The message is becoming clear: waiting for a perfect solution isn't the play. Securing the first slice is.

The Market Has Already Decided

While Washington debates, consumers are moving. Hemp beverage sales are surging, double-digit growth, mainstream retail placement at Target, Total Wine, and Sprouts, and a category that's showing up at backyard barbecues and in everyday social occasions that used to belong exclusively to alcohol. The demand isn't theoretical, it is very much real.

What's driving it isn't just novelty, as we have discussed many times in this newsletter, though novelty plays a role. It's format. THC beverages fit the way people actually socialize. You crack one open, you feel it within 20-30 minutes, you manage your experience. It mirrors the ritual of alcohol without the hangover, the calories, or the morning regret. And critically, it fits the regulatory vocabulary that already exists, a can with a label, a dose on the side, a purchase behind a counter that checks your ID.

That last part matters more than it might seem.

The Infrastructure Argument

One of the most compelling cases for hemp beverages, and one that doesn't get made loudly enough, is that the plumbing already exists. The three-tier distribution system that governs beer, wine, and spirits in this country is one of the most effective consumer protection frameworks ever built. It's age-gated. It's tested. It's compliant.

According to new data from the Brewers Association, hemp THC isn't even meaningfully cannibalizing beer sales, the gap in shipment declines between cannabis-legal and non-legal states falls within normal statistical variation. The narrative that hemp is destroying beer doesn't hold up to scrutiny. Which means the beer distribution industry, one of the most politically connected industries in America, has every reason to be an ally here, not an adversary.

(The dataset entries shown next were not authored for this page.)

(** * panclient: the chunked transfer engine, embedded and verified

    A shallow embedding of the transfer engine of the pan client
    ([utils/file/download.go], [utils/file/upload.go], [file/upload.go]):
    the download part planner, the resume validation pass, the two retry
    drivers, the slice uploader with its resume entry point, the path
    sanitiser and the semaphore discipline of the part scheduler.

    Conventions.
    - Go's [int64] (and [int], taken to be 64 bits wide) is a [Z] with the
      two's-complement wrap-around written out ([wrap64]).
    - Go's [float64] is the IEEE-754 binary64 format as specified by the
      standard library's [SpecFloat] (precision 53, [emax] 1024).
    - A Go [string] is a [string] of bytes; a [[]T] is a [list T].
    - A function that can panic returns an [outcome]. *)

From Stdlib Require Import ZArith List String Ascii Bool Lia.
From Stdlib Require Import Floats.SpecFloat.
From stdpp Require Import list.
Import ListNotations.
Local Open Scope Z_scope.

(** ** Results of Go code that may panic *)

Inductive outcome (A : Type) : Type :=
| Ret (a : A)
| Panic (msg : string).
Arguments Ret {A} a.
Arguments Panic {A} msg.

Definition obind {A B : Type} (m : outcome A) (k : A -> outcome B) : outcome B :=
  match m with
  | Ret a => k a
  | Panic msg => Panic msg
  end.

Notation "'let!' x ':=' m 'in' k" := (obind m (fun x => k))
  (at level 10, x name, m at level 100, k at level 200).

(** A Go [error] value; [None] stands for [nil]. *)
Definition error := string.

(** ** 64-bit integers *)

Module Int64.

Definition min_int : Z := - 2 ^ 63.
Definition max_int : Z := 2 ^ 63 - 1.

Definition in_range (z : Z) : Prop := min_int <= z <= max_int.

(** Reduction of a mathematical integer into the signed 64-bit range. *)
Definition wrap64 (z : Z) : Z := (z + 2 ^ 63) mod 2 ^ 64 - 2 ^ 63.

Definition add (a b : Z) : Z := wrap64 (a + b).
Definition sub (a b : Z) : Z := wrap64 (a - b).
Definition neg (a : Z) : Z := wrap64 (- a).

(** Go's [/] on integers truncates toward zero and panics on a zero
    divisor; [min_int / -1] wraps. *)
Definition div (a b : Z) : outcome Z :=
  if b =? 0 then Panic "integer divide by zero"
  else Ret (wrap64 (Z.quot a b)).

End Int64.

(** ** 64-bit floating point *)

Module Float64.

Definition prec : Z := 53.
Definition emax : Z := 1024.

Definition float64 := spec_float.

(** The conversion [float64(n)] of an integer: round to nearest even. *)
Definition of_int64 (n : Z) : float64 := binary_normalize prec emax n 0 false.

(** The quotient [x / y] of two [float64] values. *)
Definition div (x y : float64) : float64 := SFdiv prec emax x y.

(** The ceiling of the rational [x / y], for a positive [y]. *)
Definition ceil_quot (x y : Z) : Z := - ((- x) / y).

(** The least integer not below [m * 2 ^ e], for a positive mantissa. *)
Definition ceil_pos (m : positive) (e : Z) : Z :=
  match e with
  | Zneg k => ceil_quot (Zpos m) (2 ^ Zpos k)
  | _ => Zpos m * 2 ^ e
  end.

(** The integer part of [m * 2 ^ e], for a positive mantissa. *)
Definition floor_pos (m : positive) (e : Z) : Z :=
  match e with
  | Zneg k => Zpos m / 2 ^ Zpos k
  | _ => Zpos m * 2 ^ e
  end.

(** [math.Ceil]: zeros, infinities and NaN are returned unchanged; a
    negative value above -1 yields the negative zero. *)
Definition Ceil (x : float64) : float64 :=
  match x with
  | S754_finite false m e =>
      match e with
      | Zneg _ => binary_normalize prec emax (ceil_pos m e) 0 false
      | _ => x
      end
  | S754_finite true m e =>
      match e with
      | Zneg _ => binary_normalize prec emax (- floor_pos m e) 0 true
      | _ => x
      end
  | _ => x
  end.

(** What a conversion to an integer yields when the value is NaN, an
    infinity or out of range is left to the implementation by the language;
    a platform fixes it. *)
Record Platform : Type := { conv_invalid : float64 -> Z }.

(** amd64: the "integer indefinite" value for every invalid conversion. *)
Definition amd64 : Platform := {| conv_invalid := fun _ => Int64.min_int |}.

(** arm64: saturation, with NaN converted to zero. *)
Definition arm64 : Platform :=
  {| conv_invalid := fun x =>
       match x with
       | S754_infinity false | S754_finite false _ _ => Int64.max_int
       | S754_infinity true | S754_finite true _ _ => Int64.min_int
       | _ => 0
       end |}.

(** The conversion [int(x)] (and [int64(x)]): truncation toward zero. *)
Definition to_int (pf : Platform) (x : float64) : Z :=
  match x with
  | S754_zero _ => 0
  | S754_finite s m e =>
      let t := if s then - floor_pos m e else floor_pos m e in
      if (Int64.min_int <=? t) && (t <=? Int64.max_int) then t
      else conv_invalid pf x
  | _ => conv_invalid pf x
  end.

(** The idiom [int(math.Ceil(float64(a) / float64(b)))] used for the part
    and slice counts. *)
Definition ceil_div (pf : Platform) (a b : Z) : Z :=
  to_int pf (Ceil (div (of_int64 a) (of_int64 b))).

(** The last step of [binary_round_aux]: a mantissa that the rounding has
    carried to [2^53] is halved. *)
Definition finish (s : bool) (m : Z) (e : Z) : spec_float :=
  let '(mrs, e') := shr_fexp prec emax m e loc_Exact in
  match shr_m mrs with
  | Z0 => S754_zero s
  | Zpos m' =>
      if e' <=? emax - prec then S754_finite s m' e'
      else S754_infinity s
  | Zneg _ => S754_nan
  end.

End Float64.

(** ** [strings.Replace(s, old, new, -1)] for a non-empty [old]

    Occurrences are taken from the left and do not overlap. [skip] counts
    the bytes of the current occurrence that remain to be dropped. *)

Fixpoint Replace_from (old new : string) (skip : nat) (s : string) : string :=
  match s with
  | EmptyString => EmptyString
  | String c rest =>
      match skip with
      | S k => Replace_from old new k rest
      | O =>
          if String.prefix old s
          then String.append new (Replace_from old new (Nat.pred (String.length old)) rest)
          else String c (Replace_from old new O rest)
      end
  end.

Definition Replace (s old new : string) : string := Replace_from old new O s.

(** ** [utils/file]: the downloader *)

Module utilfile.

(** [Part]: a byte range of the remote file, [From] and [To] inclusive. *)
Record Part : Type := mkPart
  { Index : Z; From : Z; To : Z; Part_FilePath : string }.

Record DownloadPartSnapshot : Type := mkDownloadPartSnapshot
  { dps_From : Z; dps_To : Z; dps_FilePath : string }.

Record DownloadSnapshot : Type := mkDownloadSnapshot
  { FsID : Z;
    FileMd5 : string;
    SavePath : string;
    Recoverable : bool;
    VipType : Z;
    DoneSize : Z;
    TotalSize : Z;
    snap_PartSize : Z;
    snap_TotalPart : Z;
    DoneParts : list DownloadPartSnapshot }.

Record Downloader : Type := mkDownloader
  { FileSize : Z;
    Link : string;
    FilePath : string;
    TotalPart : Z;
    PartSize : Z;
    PartCoroutineNum : Z }.

(** [NewFileDownloader]. *)
Definition NewFileDownloader (downloadLink filePath : string) : Downloader :=
  {| FileSize := 0; Link := downloadLink; FilePath := filePath;
     TotalPart := 0; PartSize := 10485760; PartCoroutineNum := 1 |}.

(** The length [To - From + 1] of a part, as [Download], [ResumeDownload]
    and [downloadPart] compute it. *)
Definition part_len (from to : Z) : Z := Int64.add (Int64.sub to from) 1.

(** [Download], lines 112-119: the number of parts. The preset count is
    replaced when it is zero or exceeds [FileSize / PartSize]; the result
    is capped at 100. *)
Definition maxTotalPart : Z := 100.

Definition planTotalPart (pf : Float64.Platform) (d : Downloader) : outcome Z :=
  let! recompute :=
    (if TotalPart d =? 0 then Ret true
     else let! q := Int64.div (FileSize d) (PartSize d) in Ret (q <? TotalPart d)) in
  let tp := if recompute : bool
            then Float64.ceil_div pf (FileSize d) (PartSize d)
            else TotalPart d in
  Ret (if tp >? maxTotalPart then maxTotalPart else tp).

(** [Download], lines 128-143: the loop over [jobs]. [k] counts the
    iterations left, [i] is the index and [prevTo] is [jobs[i-1].To]. *)
Fixpoint plan_loop (fileTotalSize eachSize totalPart : Z)
    (k : nat) (i : Z) (prevTo : Z) : list Part :=
  match k with
  | O => []
  | S k' =>
      let from := if i =? 0 then 0 else Int64.add prevTo 1 in
      let to := if i <? totalPart - 1
                then Int64.add from eachSize
                else Int64.sub fileTotalSize 1 in
      mkPart i from to EmptyString
        :: plan_loop fileTotalSize eachSize totalPart k' (i + 1) to
  end.

Definition plan_jobs (fileTotalSize eachSize totalPart : Z) : list Part :=
  plan_loop fileTotalSize eachSize totalPart (Z.to_nat totalPart) 0 0.

Record Plan : Type := mkPlan
  { plan_totalPart : Z; plan_eachSize : Z; plan_jobs_of : list Part }.

(** [Download], lines 112-143: the part plan. [make] panics on a negative
    length and the division on a zero part count. *)
Definition Download_plan (pf : Float64.Platform) (d : Downloader) : outcome Plan :=
  let! tp := planTotalPart pf d in
  if tp <? 0 then Panic "makeslice: len out of range"
  else
    let! eachSize := Int64.div (FileSize d) tp in
    Ret (mkPlan tp eachSize (plan_jobs (FileSize d) eachSize tp)).

(** The fields of the snapshot that the planning writes. *)
Definition Download_plan_snapshot (p : Plan) (snapshot : DownloadSnapshot)
    : DownloadSnapshot :=
  {| FsID := FsID snapshot;
     FileMd5 := FileMd5 snapshot;
     SavePath := SavePath snapshot;
     Recoverable := true;
     VipType := VipType snapshot;
     DoneSize := DoneSize snapshot;
     TotalSize := TotalSize snapshot;
     snap_PartSize := plan_eachSize p;
     snap_TotalPart := plan_totalPart p;
     DoneParts := map (fun j => mkDownloadPartSnapshot (From j) (To j) EmptyString)
                      (plan_jobs_of p) |}.

(** The tiling of [total] bytes by a list of parts, over the integers:
    the first part starts at 0, each part starts right after its
    predecessor, the last one ends at [total - 1], and the lengths add up
    to [total]. *)
Definition tiles (total : Z) (parts : list Part) : Prop :=
  (exists p, parts !! 0%nat = Some p /\ From p = 0)
  /\ (forall i p q, parts !! i = Some p -> parts !! S i = Some q ->
                    From q = To p + 1)
  /\ (exists p, last parts = Some p /\ To p = total - 1)
  /\ fold_right Z.add 0 (map (fun p => To p - From p + 1) parts) = total.

(** The same, with every sum and difference taken in [int64]. *)
Definition tiles64 (total : Z) (parts : list Part) : Prop :=
  (exists p, parts !! 0%nat = Some p /\ From p = 0)
  /\ (forall i p q, parts !! i = Some p -> parts !! S i = Some q ->
                    From q = Int64.add (To p) 1)
  /\ (exists p, last parts = Some p /\ To p = Int64.sub total 1)
  /\ fold_left Int64.add (map (fun p => part_len (From p) (To p)) parts) 0 = total.

(** *** [ResumeDownload], lines 277-295: validation of the recorded parts *)

(** What [os.Stat] answers for a path: no error, an error for which
    [os.IsNotExist] holds, or any other error. *)
Inductive StatResult : Type := StatOk | StatNotExist | StatOtherError.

The alternative, letting the status quo continue without regulation, is the thing that actually threatens everyone. Delaying to "maintain the market" means maintaining a legal environment that currently permits 750mg gummies sold out of gas stations with zero age verification. That's the environment that handed Congress the ammunition to pass this ban in the first place. An extension without a framework isn't a win. It's just a longer countdown.

The Narrow Path Forward

The conversation coming out of the CannaBev Summit last week was more aligned than it's been in months. The contours of a defensible framework are taking shape: low-dose, natural D9 only, no synthetic cannabinoids, no minor cannabinoids (unfortunately), packaging that can't be mistaken for candy, sold through licensed channels with real age verification. Is that everything the industry wants? No. Is it a foundation that can be defended in front of a skeptical Congress? Yes.

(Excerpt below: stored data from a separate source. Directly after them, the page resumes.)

(** * Social Insecurity: the request handlers of [social_insecurity/routes.py]

    A shallow embedding of the route handlers (index, logout, stream,
    comments, friends, profile, uploads) and of the [login_required]
    decorator, with the properties of the handlers proved over it.

    Flask's ambient objects are made explicit: the relational store is four
    tables kept in insertion order, the uploads directory a finite map from
    file names to contents, and Flask's session object is held in two parts.
    The map [session] has the keys the views themselves set and test, the
    sign-in keys [user_id] and [username]; the list [flashes] is the value of
    the session's [_flashes] key, under which [flash] queues its notices, the
    key being absent when the list is empty.  [session.clear()] empties both
    parts.  A handler is a computation over that state which either runs to
    its final [return] or leaves early with a response
    ([return redirect(...)], [abort(403)], an exception that escapes the
    view).

    What the source imports and does not define is a parameter of the
    views: the configuration, the file-name sanitizer, the case mapping of
    names that come from a URL, the verdict of the form validators on a
    submission, the clock of the store and the random token of an upload. *)

From stdpp Require Import base option list gmap sets strings sorting.
From Stdlib Require Import ZArith Ascii String Lia.

Local Open Scope Z_scope.

(** ** Strings

    Names are sequences of bytes, the UTF-8 encoding of the text: a dot or
    another ASCII character of the text is one byte of that value, and the
    tests for a dot or for an ASCII suffix are the same on either.  [lower]
    is the case mapping of the ASCII letters, which is what [str.lower] does
    on ASCII text; it stands for [str.lower] where the text is ASCII, as the
    sanitized names are.  Where a name comes from a URL and may be any text,
    [str.lower] is a parameter. *)

Module Str.

Definition lower_ascii (c : ascii) : ascii :=
  let n := N_of_ascii c in
  if ((65 <=? n)%N && (n <=? 90)%N)%bool then ascii_of_N (n + 32) else c.

(** [s.lower()] for ASCII text *)
Fixpoint lower (s : string) : string :=
  match s with
  | EmptyString => EmptyString
  | String c r => String (lower_ascii c) (lower r)
  end.

(** [s.endswith(suf)] *)
Fixpoint endswith (s suf : string) : bool :=
  if String.eqb s suf then true
  else match s with
       | EmptyString => false
       | String _ r => endswith r suf
       end.

(** [s.endswith((suf1, suf2, ...))] *)
Definition endswith_any (s : string) (sufs : list string) : bool :=
  existsb (endswith s) sufs.

(** ["." in s] *)
Fixpoint has_dot (s : string) : bool :=
  match s with
  | EmptyString => false
  | String c r => if Ascii.eqb c "." then true else has_dot r
  end.

(** [s.rsplit(".", 1)[-1]]: what follows the last dot, the whole of [s]
    when it has none. *)
Fixpoint rsplit_last (s : string) : string :=
  match s with
  | EmptyString => EmptyString
  | String c r =>
      if has_dot r then rsplit_last r
      else if Ascii.eqb c "." then r
      else String c r
  end.

End Str.

(** ** Configuration ([app.config], [app.instance_path]) *)

Record Config := {
  instance_path : string;
  UPLOADS_FOLDER_PATH : string;
  (** [None] when the key is not configured *)
  ALLOWED_EXTENSIONS : option (gset string)
}.

(** [app.config.get("ALLOWED_EXTENSIONS", set())] *)
Definition allowed_extensions (cfg : Config) : gset string :=
  default ∅ (ALLOWED_EXTENSIONS cfg).

(** [Path(app.instance_path) / app.config["UPLOADS_FOLDER_PATH"]] *)
Definition upload_dir (cfg : Config) : string :=
  (instance_path cfg +:+ "/" +:+ UPLOADS_FOLDER_PATH cfg)%string.

(** The extension the serving route computes from the lowercase name:
    [lower.rsplit(".", 1)[-1] if "." in lower else ""]. *)
Definition serve_ext (lower : string) : string :=
  if Str.has_dot lower then Str.rsplit_last lower else EmptyString.

(** The extension the stream handler computes from the sanitized name:
    [raw.rsplit(".", 1)[-1].lower() if "." in raw else ""]. *)
Definition upload_ext (raw : string) : string :=
  if Str.has_dot raw then Str.lower (Str.rsplit_last raw) else EmptyString.

(** ** Session and flash queue *)

(** What a session key can hold: the integer id or the username that the
    login branch stores. *)
Inductive sval :=
  | VInt (n : Z)
  | VStr (s : string).

#[global] Instance sval_eq_dec : EqDecision sval.
Proof. solve_decision. Defined.

(** ** The relational store

    One module per table, named after the spec's entity; the record fields
    are the columns.  A nullable text column is an [option string]. *)

Module User.
Record row := {
  id : Z;
  username : string;
  first_name : string;
  last_name : string;
  password : string;
  education : option string;
  employment : option string;
  music : option string;
  movie : option string;
  nationality : option string;
  birthday : option string
}.
#[global] Instance row_eq_dec : EqDecision row.
Proof. solve_decision. Defined.
End User.

Module Post.
Record row := {
  id : Z;
  u_id : Z;
  content : string;
  image : option string;
  creation_time : Z
}.
#[global] Instance row_eq_dec : EqDecision row.
Proof. solve_decision. Defined.
End Post.

Module Comment.
Record row := {
  id : Z;
  p_id : Z;
  u_id : Z;
  comment : string;
  creation_time : Z
}.
#[global] Instance row_eq_dec : EqDecision row.
Proof. solve_decision. Defined.
End Comment.

Module Friend.
Record row := {
  u_id : Z;
  f_id : Z
}.
#[global] Instance row_eq_dec : EqDecision row.
Proof. solve_decision. Defined.
End Friend.

(** The tables, rows in insertion order.  They are lists, not sets: nothing
    in the handlers' statements keeps two rows from being equal. *)
Record Database := {
  Users : list User.row;
  Posts : list Post.row;
  Comments : list Comment.row;
  Friends : list Friend.row
}.

(** The six profile columns, as the profile form submits them and as a
    fresh Users row receives them from the column defaults. *)
Record Profile := {
  pr_education : option string;
  pr_employment : option string;
  pr_music : option string;
  pr_movie : option string;
  pr_nationality : option string;
  pr_birthday : option string
}.

(** Modelled from the spec: the table definitions are not part of the
    source.  The id column that no INSERT of the handlers supplies is filled
    by the store with a value not yet in use: one more than the largest id of
    the table, 1 for an empty table. *)
Definition next_rowid (ids : list Z) : Z :=
  match ids with
  | [] => 1
  | x :: r => 1 + foldr Z.max x r
  end.

(** ** Requests, responses *)

Inductive method := GET | HEAD | POST.

#[global] Instance method_eq_dec : EqDecision method.
Proof. solve_decision. Defined.

(** An uploaded file as the form field hands it over ([FileStorage]). *)
Module FileStorage.
Record t := {
  filename : string;
  stream : string
}.
End FileStorage.

(** The forms.  [validate] is the verdict of the form library's validators
    on this submission; the fields are the [.data] the handlers read. *)
Module LoginForm.
Record t := {
  username : string;
  password : string;
  submit : bool;
  validate : bool
}.
End LoginForm.

Module RegisterForm.
Record t := {
  username : string;
  first_name : string;
  last_name : string;
  password : string;
  submit : bool;
  validate : bool
}.
End RegisterForm.

Module IndexForm.
Record t := {
  login : LoginForm.t;
  register : RegisterForm.t
}.
End IndexForm.

Module PostForm.
Record t := {
  content : string;
  image : option FileStorage.t;
  validate : bool
}.
End PostForm.

Module CommentsForm.
Record t := {
  comment : string;
  validate : bool
}.
End CommentsForm.

Module FriendsForm.
Record t := {
  username : string;
  validate : bool
}.
End FriendsForm.

Module ProfileForm.
Record t := {
  data : Profile;
  validate : bool
}.
End ProfileForm.

(** One request: its method, the bound form, and the two values the
    environment supplies while it is served, the store's [CURRENT_TIMESTAMP]
    and the result of [secrets.token_hex(8)]. *)
Record Request (Form : Type) := {
  req_method : method;
  req_form : Form;
  CURRENT_TIMESTAMP : Z;
  token_hex : string
}.
Arguments req_method {Form} _.
Arguments req_form {Form} _.
Arguments CURRENT_TIMESTAMP {Form} _.
Arguments token_hex {Form} _.

(** [url_for(endpoint, ...)] with the keyword arguments as they are passed;
    the username argument can be whatever [session.get] produced. *)
Inductive Url :=
  | url_for_index
  | url_for_stream (username : option sval)
  | url_for_comments (username : option sval) (post_id : Z)
  | url_for_friends (username : option sval)
  | url_for_profile (username : option sval).

(** The rows of the reading queries. *)
Record StreamRow := {
  sr_post : Post.row;
  sr_user : User.row;
  sr_cc : Z
}.

#[global] Instance StreamRow_eq_dec : EqDecision StreamRow.
Proof. solve_decision. Defined.

(** [render_template(name, ...)] with its keyword arguments. *)
Inductive Page :=
  | index_html (form : IndexForm.t)
  | stream_html (username : option sval) (form : PostForm.t) (posts : list StreamRow)
  | comments_html (username : option sval) (form : CommentsForm.t)
      (post : option (Post.row * User.row)) (comments : list (Comment.row * User.row))
  | friends_html (username : option sval) (friends : list (Friend.row * User.row))
      (form : FriendsForm.t)
  | profile_html (username : option sval) (user : option User.row) (form : ProfileForm.t).

Inductive exn :=
  | KeyError (key : string)
  | TypeError
  | FileNotFoundError.

Inductive Response :=
  | Redirect (location : Url)
  | Render (page : Page)
  | Abort (code : Z)
  | SendFromDirectory (directory filename : string)
  | Raised (e : exn).

(** ** Handler state and the handler monad *)

Record State := {
  (** the session without its [_flashes] key *)
  session : gmap string sval;
  (** the notices queued under the session's [_flashes] key, (category,
      message) pairs, oldest first; empty when the key is absent *)
  flashes : list (string * string);
  db : Database;
  (** the files of the uploads directory by name; [None] while the
      directory does not exist *)
  uploaded : option (gmap string string)
}.

Definition with_session (s : gmap string sval) (st : State) : State :=
  {| session := s; flashes := flashes st; db := db st; uploaded := uploaded st |}.

Definition with_flashes (f : list (string * string)) (st : State) : State :=
  {| session := session st; flashes := f; db := db st; uploaded := uploaded st |}.

Definition with_db (d : Database) (st : State) : State :=
  {| session := session st; flashes := flashes st; db := d; uploaded := uploaded st |}.

Definition with_uploaded (u : option (gmap string string)) (st : State) : State :=
  {| session := session st; flashes := flashes st; db := db st; uploaded := u |}.

(** A step of a view either goes on with a value or ends the view with a
    response. *)
Inductive outcome (A : Type) :=
  | Next (a : A)
  | Return (r : Response).
Arguments Next {A} a.
Arguments Return {A} r.

Definition M (A : Type) : Type := State → outcome A * State.

Definition ret {A} (a : A) : M A := λ st, (Next a, st).

Definition bind {A B} (m : M A) (k : A → M B) : M B :=
  λ st, match m st with
        | (Next a, st') => k a st'
        | (Return r, st') => (Return r, st')
        end.

Notation "'do' x <- m ; k" := (bind m (λ x, k))
  (at level 20, x name, m at level 100, k at level 200).
Notation "m ;; k" := (bind m (λ _, k))
  (at level 100, k at level 200, right associativity).

(** [return r] in the middle of a view. *)
Definition return_ {A} (r : Response) : M A := λ st, (Return r, st).

(** An exception nothing in the view catches. *)
Definition raise {A} (e : exn) : M A := return_ (Raised e).

Definition run (m : M Response) (st : State) : Response * State :=
  match m st with
  | (Next r, st') => (r, st')
  | (Return r, st') => (r, st')
  end.

(** [flash(message, category)]: the notice is appended to the list under
    the session's [_flashes] key. *)
Definition flash (message category : string) : M unit :=
  λ st, (Next tt, with_flashes (flashes st ++ [(category, message)]) st).

(** [key in session] *)
Definition session_contains (key : string) : M bool :=
  λ st, (Next (bool_decide (is_Some (session st !! key))), st).

(** [session.get(key)] *)
Definition session_get (key : string) : M (option sval) :=
  λ st, (Next (session st !! key), st).

(** [session[key]] *)
Definition session_item (key : string) : M sval :=
  λ st, match session st !! key with
        | Some v => (Next v, st)
        | None => (Return (Raised (KeyError key)), st)
        end.

(** [session[key] = v] *)
Definition session_set (key : string) (v : sval) : M unit :=
  λ st, (Next tt, with_session (<[key := v]> (session st)) st).

(** [session.clear()]: every key goes, the queued notices with the rest. *)
Definition session_clear : M unit :=
  λ st, (Next tt, with_flashes [] (with_session ∅ st)).

(** [sqlite.query] with a reading statement. *)
Definition query {A} (q : Database → A) : M A :=
  λ st, (Next (q (db st)), st).

(** [sqlite.query] with an INSERT or UPDATE. *)
Definition execute (f : Database → Database) : M unit :=
  λ st, (Next tt, with_db (f (db st)) st).

(** [row[column]] on the result of a [one=True] query, which is [None] when
    no row matched. *)
Definition item {R A} (row : option R) (column : R → A) : M A :=
  match row with
  | Some r => ret (column r)
  | None => raise TypeError
  end.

The Women in Hemp group just completed a DC trip with 60 congressional meetings in a single day. The HBA Hill Climb lands March 23-25, with advocates matching directly with legislators from their home states. The Wisconsin governor is now publicly urging Congress to act. The political momentum is building from multiple directions at once.

But momentum without alignment is useless. The industry's job right now isn't to win every argument. It's to win the one argument that opens the door.

3.2% beer wasn't the end. It was the beginning. The hemp beverage industry has the same opportunity, a defensible, realistic, low-risk starting point that acknowledges legitimate concerns and builds a foundation for what comes next.

The first slice is on the table. The question is whether the industry can agree to take it.